Task to complete - The word "unfold" marks the lines to report; pull each of them from the listing.

Top of Data for processing

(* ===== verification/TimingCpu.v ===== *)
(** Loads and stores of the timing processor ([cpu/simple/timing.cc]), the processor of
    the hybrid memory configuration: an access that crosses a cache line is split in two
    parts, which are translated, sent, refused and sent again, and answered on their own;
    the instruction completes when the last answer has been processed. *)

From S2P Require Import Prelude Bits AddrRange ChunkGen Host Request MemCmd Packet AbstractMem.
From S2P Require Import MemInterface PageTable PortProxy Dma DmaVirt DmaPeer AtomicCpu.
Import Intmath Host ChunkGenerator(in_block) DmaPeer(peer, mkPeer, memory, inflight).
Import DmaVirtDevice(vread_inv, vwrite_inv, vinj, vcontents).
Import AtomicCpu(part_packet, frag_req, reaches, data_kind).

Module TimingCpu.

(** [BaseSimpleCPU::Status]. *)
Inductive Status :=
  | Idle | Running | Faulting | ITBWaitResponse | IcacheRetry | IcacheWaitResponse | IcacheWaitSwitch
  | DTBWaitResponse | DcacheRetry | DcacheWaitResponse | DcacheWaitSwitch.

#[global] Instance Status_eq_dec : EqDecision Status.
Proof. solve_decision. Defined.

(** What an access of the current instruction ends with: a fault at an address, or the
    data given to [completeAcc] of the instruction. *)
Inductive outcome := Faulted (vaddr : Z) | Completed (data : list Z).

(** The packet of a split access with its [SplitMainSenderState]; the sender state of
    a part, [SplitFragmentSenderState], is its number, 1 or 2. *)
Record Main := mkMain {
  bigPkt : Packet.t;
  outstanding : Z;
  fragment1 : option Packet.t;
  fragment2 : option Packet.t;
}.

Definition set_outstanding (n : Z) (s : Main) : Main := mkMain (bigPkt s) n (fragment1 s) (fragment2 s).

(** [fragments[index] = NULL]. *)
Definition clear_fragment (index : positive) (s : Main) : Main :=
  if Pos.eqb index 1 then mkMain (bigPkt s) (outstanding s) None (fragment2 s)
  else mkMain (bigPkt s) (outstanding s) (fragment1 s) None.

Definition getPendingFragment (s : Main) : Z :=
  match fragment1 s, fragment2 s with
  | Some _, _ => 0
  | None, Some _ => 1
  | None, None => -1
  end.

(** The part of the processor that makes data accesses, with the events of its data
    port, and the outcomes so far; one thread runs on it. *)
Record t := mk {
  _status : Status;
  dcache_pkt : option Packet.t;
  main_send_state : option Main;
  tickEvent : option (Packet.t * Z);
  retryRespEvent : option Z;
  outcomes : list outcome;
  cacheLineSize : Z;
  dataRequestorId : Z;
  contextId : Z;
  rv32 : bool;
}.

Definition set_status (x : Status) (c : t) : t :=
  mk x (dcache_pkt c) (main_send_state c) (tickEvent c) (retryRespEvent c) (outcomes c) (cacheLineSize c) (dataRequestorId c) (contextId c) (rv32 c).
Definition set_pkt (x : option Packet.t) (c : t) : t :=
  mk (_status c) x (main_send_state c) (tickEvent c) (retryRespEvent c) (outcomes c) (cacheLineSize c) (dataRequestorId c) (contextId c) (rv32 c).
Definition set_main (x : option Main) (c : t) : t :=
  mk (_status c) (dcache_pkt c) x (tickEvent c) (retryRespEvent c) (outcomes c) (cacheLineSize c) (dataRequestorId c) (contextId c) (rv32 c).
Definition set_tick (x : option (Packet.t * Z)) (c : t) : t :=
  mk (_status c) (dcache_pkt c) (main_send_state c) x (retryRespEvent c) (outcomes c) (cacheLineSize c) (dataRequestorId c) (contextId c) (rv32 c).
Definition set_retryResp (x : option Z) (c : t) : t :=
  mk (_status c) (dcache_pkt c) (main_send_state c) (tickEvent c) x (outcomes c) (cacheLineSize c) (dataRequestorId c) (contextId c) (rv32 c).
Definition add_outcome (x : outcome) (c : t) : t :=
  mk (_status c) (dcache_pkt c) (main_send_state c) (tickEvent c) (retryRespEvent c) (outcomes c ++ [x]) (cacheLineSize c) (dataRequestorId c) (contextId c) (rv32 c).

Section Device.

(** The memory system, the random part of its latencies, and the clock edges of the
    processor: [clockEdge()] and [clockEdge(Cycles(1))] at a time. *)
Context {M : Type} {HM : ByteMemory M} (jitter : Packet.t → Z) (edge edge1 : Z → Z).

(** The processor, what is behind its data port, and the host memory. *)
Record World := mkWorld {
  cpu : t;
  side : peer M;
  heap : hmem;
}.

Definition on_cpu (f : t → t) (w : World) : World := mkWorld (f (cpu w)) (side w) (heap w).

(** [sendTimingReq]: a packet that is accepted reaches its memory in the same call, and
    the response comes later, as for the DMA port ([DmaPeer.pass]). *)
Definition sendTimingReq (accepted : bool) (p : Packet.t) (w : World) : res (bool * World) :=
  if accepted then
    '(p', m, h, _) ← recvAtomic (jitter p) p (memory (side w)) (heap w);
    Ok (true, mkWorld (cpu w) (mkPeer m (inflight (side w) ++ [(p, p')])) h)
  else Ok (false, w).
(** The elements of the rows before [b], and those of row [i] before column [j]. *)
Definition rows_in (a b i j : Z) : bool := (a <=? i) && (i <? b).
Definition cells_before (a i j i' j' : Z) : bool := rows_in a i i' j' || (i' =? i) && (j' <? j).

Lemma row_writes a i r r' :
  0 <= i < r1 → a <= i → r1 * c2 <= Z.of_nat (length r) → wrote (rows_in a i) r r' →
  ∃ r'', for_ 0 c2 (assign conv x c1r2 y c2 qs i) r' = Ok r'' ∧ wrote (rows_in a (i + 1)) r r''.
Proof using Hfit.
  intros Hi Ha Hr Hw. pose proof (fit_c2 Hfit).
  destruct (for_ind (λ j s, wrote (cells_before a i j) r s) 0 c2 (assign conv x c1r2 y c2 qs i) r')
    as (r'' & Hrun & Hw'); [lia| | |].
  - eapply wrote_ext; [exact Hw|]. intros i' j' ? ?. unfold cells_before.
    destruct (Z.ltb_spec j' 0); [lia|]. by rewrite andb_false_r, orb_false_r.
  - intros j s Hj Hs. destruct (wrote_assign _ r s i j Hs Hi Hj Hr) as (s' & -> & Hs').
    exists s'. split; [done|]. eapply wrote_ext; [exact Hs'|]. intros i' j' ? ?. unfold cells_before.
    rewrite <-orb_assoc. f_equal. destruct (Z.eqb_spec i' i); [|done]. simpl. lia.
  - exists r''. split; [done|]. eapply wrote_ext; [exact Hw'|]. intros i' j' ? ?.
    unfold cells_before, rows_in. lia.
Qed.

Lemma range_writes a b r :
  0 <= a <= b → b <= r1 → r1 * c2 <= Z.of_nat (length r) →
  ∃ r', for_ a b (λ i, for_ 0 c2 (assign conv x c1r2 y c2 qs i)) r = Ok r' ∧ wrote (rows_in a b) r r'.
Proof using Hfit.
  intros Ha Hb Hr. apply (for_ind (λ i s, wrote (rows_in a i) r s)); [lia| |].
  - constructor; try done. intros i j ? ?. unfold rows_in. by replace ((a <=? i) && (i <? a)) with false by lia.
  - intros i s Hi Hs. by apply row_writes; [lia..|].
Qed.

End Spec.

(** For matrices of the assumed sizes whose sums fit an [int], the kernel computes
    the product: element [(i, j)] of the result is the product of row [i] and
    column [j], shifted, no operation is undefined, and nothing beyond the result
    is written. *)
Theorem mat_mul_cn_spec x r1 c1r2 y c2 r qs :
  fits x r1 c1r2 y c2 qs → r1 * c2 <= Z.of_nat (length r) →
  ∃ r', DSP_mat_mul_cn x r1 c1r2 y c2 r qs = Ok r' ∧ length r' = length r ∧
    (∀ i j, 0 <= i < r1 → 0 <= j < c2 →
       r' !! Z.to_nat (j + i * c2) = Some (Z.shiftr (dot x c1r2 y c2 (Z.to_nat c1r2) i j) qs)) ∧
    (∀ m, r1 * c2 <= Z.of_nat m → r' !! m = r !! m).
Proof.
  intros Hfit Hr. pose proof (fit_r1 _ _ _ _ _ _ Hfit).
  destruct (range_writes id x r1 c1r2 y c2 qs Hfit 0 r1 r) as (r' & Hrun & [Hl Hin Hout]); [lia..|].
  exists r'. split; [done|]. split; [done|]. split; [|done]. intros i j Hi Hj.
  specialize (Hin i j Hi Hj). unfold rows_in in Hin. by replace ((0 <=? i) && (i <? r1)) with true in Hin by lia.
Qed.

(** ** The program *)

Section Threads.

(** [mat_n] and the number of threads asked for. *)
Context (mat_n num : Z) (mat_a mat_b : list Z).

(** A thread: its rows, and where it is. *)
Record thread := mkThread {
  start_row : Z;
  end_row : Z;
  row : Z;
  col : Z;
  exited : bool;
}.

Bottom of Data for processing

Task response -
  - eapply wrote_ext; [exact Hw|]. intros i' j' ? ?. unfold cells_before.
    exists s'. split; [done|]. eapply wrote_ext; [exact Hs'|]. intros i' j' ? ?. unfold cells_before.
    unfold cells_before, rows_in. lia.
  - constructor; try done. intros i j ? ?. unfold rows_in. by replace ((a <=? i) && (i <? a)) with false by lia.
  specialize (Hin i j Hi Hj). unfold rows_in in Hin. by replace ((0 <=? i) && (i <? r1)) with true in Hin by lia.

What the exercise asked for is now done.